**Work task**
Take the entries below and print only the lines from the one with "oo_OrderID := order_1; oo_Type := OrderCompleted;" through the one with "Proof. by apply (sm_revert", exactly as they stand, both ends included.

--- Extracted data Enclosed Below ---

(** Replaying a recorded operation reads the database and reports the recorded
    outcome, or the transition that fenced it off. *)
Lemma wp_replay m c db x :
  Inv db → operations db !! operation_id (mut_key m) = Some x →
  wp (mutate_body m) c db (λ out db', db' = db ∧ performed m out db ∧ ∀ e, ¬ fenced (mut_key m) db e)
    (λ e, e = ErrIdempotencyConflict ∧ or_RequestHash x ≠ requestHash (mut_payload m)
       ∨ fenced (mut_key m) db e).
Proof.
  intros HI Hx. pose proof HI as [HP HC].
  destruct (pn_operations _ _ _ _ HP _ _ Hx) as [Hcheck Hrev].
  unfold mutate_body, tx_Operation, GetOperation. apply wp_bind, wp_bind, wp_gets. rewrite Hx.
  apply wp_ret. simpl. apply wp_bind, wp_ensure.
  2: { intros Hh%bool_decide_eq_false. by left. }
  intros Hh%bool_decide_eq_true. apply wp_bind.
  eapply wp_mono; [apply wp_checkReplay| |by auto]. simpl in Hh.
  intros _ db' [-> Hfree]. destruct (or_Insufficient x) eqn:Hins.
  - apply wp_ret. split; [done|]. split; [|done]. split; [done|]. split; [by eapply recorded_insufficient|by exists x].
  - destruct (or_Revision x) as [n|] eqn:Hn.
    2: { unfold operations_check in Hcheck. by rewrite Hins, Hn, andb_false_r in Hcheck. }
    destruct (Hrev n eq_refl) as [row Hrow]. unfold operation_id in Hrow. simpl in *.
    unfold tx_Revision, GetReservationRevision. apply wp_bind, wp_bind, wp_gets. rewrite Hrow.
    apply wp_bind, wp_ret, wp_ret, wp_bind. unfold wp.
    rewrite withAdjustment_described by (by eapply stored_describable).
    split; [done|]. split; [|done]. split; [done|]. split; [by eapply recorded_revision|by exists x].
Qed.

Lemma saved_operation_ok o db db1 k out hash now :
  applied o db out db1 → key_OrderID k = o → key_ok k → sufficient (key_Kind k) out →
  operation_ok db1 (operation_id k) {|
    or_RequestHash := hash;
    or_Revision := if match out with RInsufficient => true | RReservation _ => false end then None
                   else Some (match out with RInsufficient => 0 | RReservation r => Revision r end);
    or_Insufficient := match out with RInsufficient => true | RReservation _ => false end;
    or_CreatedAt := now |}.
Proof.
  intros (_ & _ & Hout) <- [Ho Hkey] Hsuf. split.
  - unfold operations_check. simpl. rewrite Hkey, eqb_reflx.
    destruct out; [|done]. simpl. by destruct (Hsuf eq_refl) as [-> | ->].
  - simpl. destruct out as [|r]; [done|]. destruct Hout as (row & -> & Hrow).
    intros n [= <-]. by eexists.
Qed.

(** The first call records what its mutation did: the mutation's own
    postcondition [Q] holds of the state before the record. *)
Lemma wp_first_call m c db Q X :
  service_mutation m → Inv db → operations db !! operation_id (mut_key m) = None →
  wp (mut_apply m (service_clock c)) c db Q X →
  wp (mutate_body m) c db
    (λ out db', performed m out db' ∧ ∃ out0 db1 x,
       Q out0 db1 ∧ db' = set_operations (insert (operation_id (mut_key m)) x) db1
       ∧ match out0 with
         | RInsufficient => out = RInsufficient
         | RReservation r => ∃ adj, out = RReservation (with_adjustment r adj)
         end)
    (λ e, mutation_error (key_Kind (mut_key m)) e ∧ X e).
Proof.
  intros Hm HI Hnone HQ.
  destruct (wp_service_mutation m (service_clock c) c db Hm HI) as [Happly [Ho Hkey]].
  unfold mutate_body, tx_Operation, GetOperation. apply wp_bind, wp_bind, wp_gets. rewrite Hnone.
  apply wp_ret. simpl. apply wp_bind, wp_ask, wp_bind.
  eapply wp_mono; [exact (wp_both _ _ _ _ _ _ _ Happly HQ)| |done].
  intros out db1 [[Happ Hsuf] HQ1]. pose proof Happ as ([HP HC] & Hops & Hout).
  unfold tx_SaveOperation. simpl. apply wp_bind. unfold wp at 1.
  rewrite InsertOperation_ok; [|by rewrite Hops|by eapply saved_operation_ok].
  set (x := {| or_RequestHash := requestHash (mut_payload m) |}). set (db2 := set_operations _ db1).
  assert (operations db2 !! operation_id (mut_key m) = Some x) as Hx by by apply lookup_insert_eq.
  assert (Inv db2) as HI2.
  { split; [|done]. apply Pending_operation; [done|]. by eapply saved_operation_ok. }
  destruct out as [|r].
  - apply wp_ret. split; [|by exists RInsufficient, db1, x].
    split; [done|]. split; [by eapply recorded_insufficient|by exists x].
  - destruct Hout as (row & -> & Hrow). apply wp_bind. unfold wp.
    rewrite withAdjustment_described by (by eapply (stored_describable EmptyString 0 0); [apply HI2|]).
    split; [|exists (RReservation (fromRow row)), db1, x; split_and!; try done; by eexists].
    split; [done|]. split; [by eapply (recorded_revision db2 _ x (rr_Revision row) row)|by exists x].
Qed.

--- End of Enclosed Extracted data ---
--- Extracted data Enclosed Below ---

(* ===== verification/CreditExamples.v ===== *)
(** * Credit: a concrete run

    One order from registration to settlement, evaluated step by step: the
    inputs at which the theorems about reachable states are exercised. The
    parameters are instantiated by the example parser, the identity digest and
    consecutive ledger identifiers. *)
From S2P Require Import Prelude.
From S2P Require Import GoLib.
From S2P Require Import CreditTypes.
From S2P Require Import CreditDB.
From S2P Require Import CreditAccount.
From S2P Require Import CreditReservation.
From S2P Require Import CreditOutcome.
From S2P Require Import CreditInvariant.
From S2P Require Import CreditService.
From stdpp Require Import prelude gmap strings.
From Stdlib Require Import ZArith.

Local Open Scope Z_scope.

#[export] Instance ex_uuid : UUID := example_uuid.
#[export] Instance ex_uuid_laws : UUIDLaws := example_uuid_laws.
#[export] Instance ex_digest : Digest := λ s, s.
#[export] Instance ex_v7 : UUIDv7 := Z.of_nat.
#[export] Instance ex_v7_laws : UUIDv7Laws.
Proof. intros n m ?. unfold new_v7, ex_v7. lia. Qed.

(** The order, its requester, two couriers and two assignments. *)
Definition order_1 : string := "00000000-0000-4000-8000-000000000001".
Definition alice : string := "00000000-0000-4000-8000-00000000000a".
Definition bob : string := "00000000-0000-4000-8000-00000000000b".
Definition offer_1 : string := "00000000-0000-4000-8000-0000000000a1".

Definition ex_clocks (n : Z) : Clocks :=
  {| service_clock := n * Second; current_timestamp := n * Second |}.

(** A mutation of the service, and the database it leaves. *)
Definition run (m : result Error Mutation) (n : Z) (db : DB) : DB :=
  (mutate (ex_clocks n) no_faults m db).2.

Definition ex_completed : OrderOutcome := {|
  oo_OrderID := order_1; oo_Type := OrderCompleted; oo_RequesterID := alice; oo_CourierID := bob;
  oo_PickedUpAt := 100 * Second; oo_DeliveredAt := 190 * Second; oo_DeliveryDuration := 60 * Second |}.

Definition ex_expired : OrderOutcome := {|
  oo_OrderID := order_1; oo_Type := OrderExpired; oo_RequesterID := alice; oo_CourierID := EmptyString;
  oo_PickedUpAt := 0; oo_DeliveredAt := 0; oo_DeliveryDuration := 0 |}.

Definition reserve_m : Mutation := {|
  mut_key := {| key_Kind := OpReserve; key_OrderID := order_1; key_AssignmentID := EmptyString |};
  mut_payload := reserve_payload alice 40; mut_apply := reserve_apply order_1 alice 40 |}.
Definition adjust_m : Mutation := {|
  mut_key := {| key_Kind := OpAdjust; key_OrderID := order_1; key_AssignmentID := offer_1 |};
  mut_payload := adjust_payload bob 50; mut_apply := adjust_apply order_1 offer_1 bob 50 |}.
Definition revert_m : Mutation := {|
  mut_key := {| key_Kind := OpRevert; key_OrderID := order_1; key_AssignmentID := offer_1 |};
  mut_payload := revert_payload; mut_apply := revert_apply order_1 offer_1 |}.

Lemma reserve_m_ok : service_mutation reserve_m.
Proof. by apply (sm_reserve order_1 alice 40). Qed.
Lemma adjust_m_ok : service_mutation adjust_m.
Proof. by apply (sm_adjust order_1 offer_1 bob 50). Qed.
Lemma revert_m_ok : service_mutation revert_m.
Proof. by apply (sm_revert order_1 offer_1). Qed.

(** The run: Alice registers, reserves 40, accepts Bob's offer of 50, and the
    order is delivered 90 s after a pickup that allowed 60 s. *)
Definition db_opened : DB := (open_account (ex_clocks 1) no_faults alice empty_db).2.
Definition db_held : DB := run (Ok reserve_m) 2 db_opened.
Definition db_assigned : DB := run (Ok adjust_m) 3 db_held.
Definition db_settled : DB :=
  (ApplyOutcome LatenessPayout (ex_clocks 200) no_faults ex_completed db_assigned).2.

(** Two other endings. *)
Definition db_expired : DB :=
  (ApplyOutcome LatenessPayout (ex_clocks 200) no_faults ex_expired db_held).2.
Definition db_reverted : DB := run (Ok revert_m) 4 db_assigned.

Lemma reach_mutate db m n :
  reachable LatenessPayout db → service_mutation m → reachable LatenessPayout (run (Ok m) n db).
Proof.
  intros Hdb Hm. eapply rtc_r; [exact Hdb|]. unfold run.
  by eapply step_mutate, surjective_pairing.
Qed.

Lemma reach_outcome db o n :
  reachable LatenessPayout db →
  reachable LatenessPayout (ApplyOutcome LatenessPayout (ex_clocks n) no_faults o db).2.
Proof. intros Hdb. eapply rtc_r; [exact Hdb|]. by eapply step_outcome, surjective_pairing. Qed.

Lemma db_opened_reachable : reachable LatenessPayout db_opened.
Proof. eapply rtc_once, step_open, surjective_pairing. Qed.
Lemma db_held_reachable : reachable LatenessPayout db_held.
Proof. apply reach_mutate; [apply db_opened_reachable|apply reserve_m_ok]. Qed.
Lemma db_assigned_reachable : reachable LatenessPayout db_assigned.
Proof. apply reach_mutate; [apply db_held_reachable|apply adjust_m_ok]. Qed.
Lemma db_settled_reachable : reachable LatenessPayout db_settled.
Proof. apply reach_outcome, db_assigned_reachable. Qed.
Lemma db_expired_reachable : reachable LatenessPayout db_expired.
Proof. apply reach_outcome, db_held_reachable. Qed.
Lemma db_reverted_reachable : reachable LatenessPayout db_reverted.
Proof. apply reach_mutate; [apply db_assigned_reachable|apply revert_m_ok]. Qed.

--- End of Enclosed Extracted data ---

**Response to this exercise**
  oo_OrderID := order_1; oo_Type := OrderCompleted; oo_RequesterID := alice; oo_CourierID := bob;
  oo_PickedUpAt := 100 * Second; oo_DeliveredAt := 190 * Second; oo_DeliveryDuration := 60 * Second |}.

Definition ex_expired : OrderOutcome := {|
  oo_OrderID := order_1; oo_Type := OrderExpired; oo_RequesterID := alice; oo_CourierID := EmptyString;
  oo_PickedUpAt := 0; oo_DeliveredAt := 0; oo_DeliveryDuration := 0 |}.

Definition reserve_m : Mutation := {|
  mut_key := {| key_Kind := OpReserve; key_OrderID := order_1; key_AssignmentID := EmptyString |};
  mut_payload := reserve_payload alice 40; mut_apply := reserve_apply order_1 alice 40 |}.
Definition adjust_m : Mutation := {|
  mut_key := {| key_Kind := OpAdjust; key_OrderID := order_1; key_AssignmentID := offer_1 |};
  mut_payload := adjust_payload bob 50; mut_apply := adjust_apply order_1 offer_1 bob 50 |}.
Definition revert_m : Mutation := {|
  mut_key := {| key_Kind := OpRevert; key_OrderID := order_1; key_AssignmentID := offer_1 |};
  mut_payload := revert_payload; mut_apply := revert_apply order_1 offer_1 |}.

Lemma reserve_m_ok : service_mutation reserve_m.
Proof. by apply (sm_reserve order_1 alice 40). Qed.
Lemma adjust_m_ok : service_mutation adjust_m.
Proof. by apply (sm_adjust order_1 offer_1 bob 50). Qed.
Lemma revert_m_ok : service_mutation revert_m.
Proof. by apply (sm_revert order_1 offer_1). Qed.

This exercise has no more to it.